“Non ho ricordi di: quanto sia stato difficile”, dice Anna del periodo in cui è stata nei centri di asilo come rifugiata iraniana. “Penso che abbia lasciato il segno, ma quando eri un ragazzino ti è mancato.” Nel terzo episodio della serie di documentari in quattro parti, Anna e sua madre visitano tredici centri olandesi per richiedenti asilo dove hanno risieduto.

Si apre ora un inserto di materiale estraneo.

(** X4. The pen stays within its ranges: on a constructed instance, after any
    sequence of blocks with any arguments, the pen width is at least 1, the
    three colour channels are in [0, 1] and alpha is 1. *)
Theorem pen_stays_in_range (browser : Browser) (blocks : list (Host.Block Value)) :
  pen_in_range (Host.run toNumber blocks (Current.constructor browser)).
Proof.
  assert (Hstart : pen_in_range (Current.constructor browser)).
  { assert (E : penColor (Current.constructor browser) = penColor fields ∧
                penWidth (Current.constructor browser) = penWidth fields).
    { destruct browser as [[] [] [] [] []]; split; reflexivity. }
    destruct E as [Ec Ew]. unfold pen_in_range. rewrite Ec, Ew. cbn.
    repeat split; discriminate. }
  revert Hstart. generalize (Current.constructor browser).
  induction blocks as [| block blocks IH]; intros this Hthis.
  - exact Hthis.
  - cbn [Host.run foldl]. apply IH. now apply call_keeps_pen_in_range.
Qed.

End PenInvariant.

(** * The flags of the other sprites *)

Section RegistryFrame.
Context {Value : Type} (toNumber : Value → Q).

Lemma call_keeps_registry (block : Host.Block Value) (this : Instance) :
  gpuSprites (Host.call toNumber this block) =
    match block with
    | Host.EnableGPURendering util => {[ Scratch.target_id util ]} ∪ gpuSprites this
    | Host.DisableGPURendering util => gpuSprites this ∖ {[ Scratch.target_id util ]}
    | _ => gpuSprites this
    end.
Proof.
  destruct this as [[canvas |] [gl0 |] ? ? ? [program |] [info |] ? ?];
    destruct block; reflexivity.
Qed.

Una volta ad Aalsmeer, dove lei e la sua famiglia vivevano quando hanno ricevuto un permesso di soggiorno, Anna e sua sorella hanno spesso dovuto sbarcare il lunario a casa da sole. Anna all’epoca aveva undici anni. “Mia sorella ed io eravamo soli. Ci prendevamo cura l’uno dell’altro, ma non per amore o altro, eravamo solo compagni di sofferenza”.
onore
A proposito di suo padre, ha detto allo YouTuber sul giornale che l’ha bevuta e non l’ha mai picchiata, ma che sua sorella e sua madre lo facevano. “Ho avuto un privilegio che non volevo”. L’influencer cerca di capire suo padre piuttosto che arrabbiarsi con lui. “In Iran era tutt’uno con il suo ambiente. Era un giudice e aveva uno status”. Secondo Anna, gli olandesi pensavano che fosse “stupido”, “perché ci metteva un po’ più di tempo per comporre una frase”.

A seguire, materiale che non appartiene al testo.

(** * Banking customer support pipeline: a shallow embedding

    The development follows the Python sources module by module:

    - [Py]: the fragments of the Python runtime the code relies on
      ([str.strip], [str.lower], [str.upper], [in] on strings, the
      [06d] format, dictionaries, exceptions);
    - [db_utils]: the [support_tickets] table and its three operations;
    - [classifier_agent], [classifier_agent_wo_llm]: the two classifiers;
    - [feedback_agent], [query_agent]: the two handlers;
    - [orchestrator], [langgraph_impl]: the two pipeline entry points.

    Strings are sequences of characters with code points below 256;
    on that range whitespace, case mapping and the regular-expression
    classes are the ones of Python 3 [str].  Everything the code obtains
    from outside (the clock, the random generator, [uuid4], the remote
    classifier) is an explicit argument. *)

From Stdlib Require Import Ascii NArith ZArith Bool Lia.
From stdpp Require Import gmap strings list fin_maps.

(* ===================================================================== *)
(** * Python runtime                                                      *)
(* ===================================================================== *)

Module Py.

(** ** Characters *)

Definition ord (c : ascii) : N := N_of_ascii c.
Definition chr (n : N) : ascii := ascii_of_N n.

Definition in_range (lo hi n : N) : bool := (lo <=? n)%N && (n <=? hi)%N.

(** [str.isspace] on one character: TAB..CR, FS..US, SPACE, NEL, NBSP. *)
Definition isspace (c : ascii) : bool :=
  let n := ord c in
  in_range 9 13 n || in_range 28 32 n || (n =? 133)%N || (n =? 160)%N.

(** [\d] of the [re] module. *)
Definition isdecimal (c : ascii) : bool := in_range 48 57 (ord c).

(** [\w] of the [re] module: alphanumeric characters and the underscore. *)
Definition isword (c : ascii) : bool :=
  let n := ord c in
  in_range 48 57 n || in_range 65 90 n || in_range 97 122 n || (n =? 95)%N
  || (n =? 170)%N || (n =? 178)%N || (n =? 179)%N || (n =? 181)%N
  || (n =? 185)%N || (n =? 186)%N || in_range 188 190 n
  || in_range 192 214 n || in_range 216 246 n || in_range 248 255 n.

Definition lower_char (c : ascii) : ascii :=
  let n := ord c in
  if in_range 65 90 n || (in_range 192 222 n && negb (n =? 215)%N)
  then chr (n + 32) else c.

(** [str.upper] on one character.  The sharp s becomes two letters; the
    micro sign and the y with diaeresis have their capitals above 255 and
    are kept: no test of the code tells them from their capitals. *)
Definition upper_char (c : ascii) : string :=
  let n := ord c in
  if in_range 97 122 n || (in_range 224 254 n && negb (n =? 247)%N)
  then String (chr (n - 32)) EmptyString
  else if (n =? 223)%N then "SS"
  else String c EmptyString.

(** ** Strings *)

Fixpoint lower (s : string) : string :=
  match s with
  | EmptyString => EmptyString
  | String c s' => String (lower_char c) (lower s')
  end.

Fixpoint upper (s : string) : string :=
  match s with
  | EmptyString => EmptyString
  | String c s' => upper_char c +:+ upper s'
  end.

Fixpoint lstrip (s : string) : string :=
  match s with
  | EmptyString => EmptyString
  | String c s' => if isspace c then lstrip s' else s
  end.

Fixpoint rstrip (s : string) : string :=
  match s with
  | EmptyString => EmptyString
  | String c s' =>
      match rstrip s' with
      | EmptyString => if isspace c then EmptyString else String c EmptyString
      | r => String c r
      end
  end.

Definition strip (s : string) : string := rstrip (lstrip s).

(** Truth value of a string: [if s:] holds when [s] is not empty. *)
Definition truthy (s : string) : bool :=
  match s with EmptyString => false | String _ _ => true end.

Fixpoint startswith (p s : string) : bool :=
  match p, s with
  | EmptyString, _ => true
  | String _ _, EmptyString => false
  | String a p', String b s' => Ascii.eqb a b && startswith p' s'
  end.

(** [sub in s] on strings. *)
Fixpoint str_in (sub s : string) : bool :=
  startswith sub s
  || match s with
     | EmptyString => false
     | String _ s' => str_in sub s'
     end.

(** [x in (a, b, ...)] on a tuple or list of strings. *)
Definition elem_in (x : string) (l : list string) : bool :=
  existsb (String.eqb x) l.

Fixpoint str_filter (p : ascii -> bool) (s : string) : string :=
  match s with
  | EmptyString => EmptyString
  | String c s' => if p c then String c (str_filter p s') else str_filter p s'
  end.

Fixpoint str_forall (p : ascii -> bool) (s : string) : bool :=
  match s with
  | EmptyString => true
  | String c s' => p c && str_forall p s'
  end.

(** ** Formatting integers *)

Definition digit_char (d : N) : ascii := chr (48 + d).

Fixpoint decimal_go (fuel : nat) (n : N) (acc : string) : string :=
  let acc' := String (digit_char (n mod 10)) acc in
  match fuel with
  | O => acc'
  | S fuel' => if (n / 10 =? 0)%N then acc' else decimal_go fuel' (n / 10) acc'
  end.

Spiega inoltre che a causa della sua infanzia Anna soffre di ansia e talvolta di attacchi di panico. “Se non mi sento a mio agio in un gruppo, inizierò con l’alitosi, e se dura troppo a lungo, ho un attacco di panico”. Scrive anche a volte assente, poi c’è “fisicamente”, ma non con la testa Consiglio norvegese per i rifugiati† Il regista della serie, Nikki Badedar, l’ha mandata da uno psichiatra. “Ho dovuto parlare con mia madre e mia sorella di quello che ci è successo”.

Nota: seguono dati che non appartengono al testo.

(** One snapshot upsert, pair by pair: the pair written has one row,
    with the balances of the call; the rows of the other pairs are the
    ones that were there. *)
Lemma update_account_snapshots_table_at account_id balance available
    balance_date (k : string) (ts : Z) (w : world float) :
  pg_text account_id = Some k →
  pg_timestamp balance_date = Some ts →
  account_exists k (store w) = true →
  NoDup (snapshot_keys (store w)) →
  let w' := (update_account_snapshots_table account_id balance available
               balance_date w).2 in
  snapshots_at k ts (store w') =
    [{| s_account_id := k; s_balance := balance;
        s_available_balance := available; s_balance_date := ts;
        s_snapshot_taken_at :=
          snapshot_stamp k ts (pg_now (sessions w)) (store w) |}]
  ∧ (∀ k' ts', (k', ts') ≠ (k, ts) →
       snapshots_at k' ts' (store w') = snapshots_at k' ts' (store w))
  ∧ (snapshots_at k ts (store w) = [] →
       account_snapshots (store w') =
         account_snapshots (store w)
         ++ [snapshot_insert k balance available ts
               (pg_now (sessions w))])
  ∧ sessions w' = S (sessions w)
  ∧ accounts (store w') = accounts (store w)
  ∧ NoDup (snapshot_keys (store w')).
Proof.
  intros Hk Hts Hacct Hnodup w'. subst w'.
  rewrite (update_account_snapshots_table_ok _ _ _ _ k ts) by done.
  unfold snapshot_stamp, snapshots_at. simpl.
  split_and!.
  - rewrite (upsert_filter_key _ _ _ (λ r, snapshot_key r = (k, ts)));
      [|apply snapshot_conflict_iff|done|done].
    destruct (filter _ (account_snapshots (store w)))
      as [|old [|y others]] eqn:Hold.
    + done.
    + assert (old ∈ filter (λ r, snapshot_key r = (k, ts))
                      (account_snapshots (store w))) as Hin
        by (rewrite Hold; apply list_elem_of_here).
      apply list_elem_of_filter in Hin as [[= Hid Hdate] _].
      unfold snapshot_update. by rewrite Hid, Hdate.
    + by destruct (filter_key_unique snapshot_key _ _ _ _ _ Hnodup Hold).
  - intros k' ts' Hne. apply upsert_filter_other.
    + intros r Hr%snapshot_conflict_iff. congruence.
    + intros r Hr%snapshot_conflict_iff.
      change (snapshot_key r ≠ (k', ts')). congruence.
    + change ((k, ts) ≠ (k', ts')). congruence.
  - intros Hnone. apply upsert_fresh.
    apply (existsb_filter_nil _ (λ r, snapshot_key r = (k, ts))); [|done].
    apply snapshot_conflict_iff.
  - done.
  - done.
  - unfold snapshot_keys; simpl.
    apply (upsert_keys_NoDup _ _ _ snapshot_key (k, ts)); try done.
    apply snapshot_conflict_iff.
Qed.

Anna descrive il documentario come una “cura olistica”. “Capisco che il mondo esterno stia pensando: perché in nome di Dio con le telecamere? Il motivo principale era che avevo promesso a Nikki la piena collaborazione, volevo mantenerla. E mi fido completamente di lei. Mi ha costretto a capire cose che Avevo rimandato tutti quegli anni precedenti”.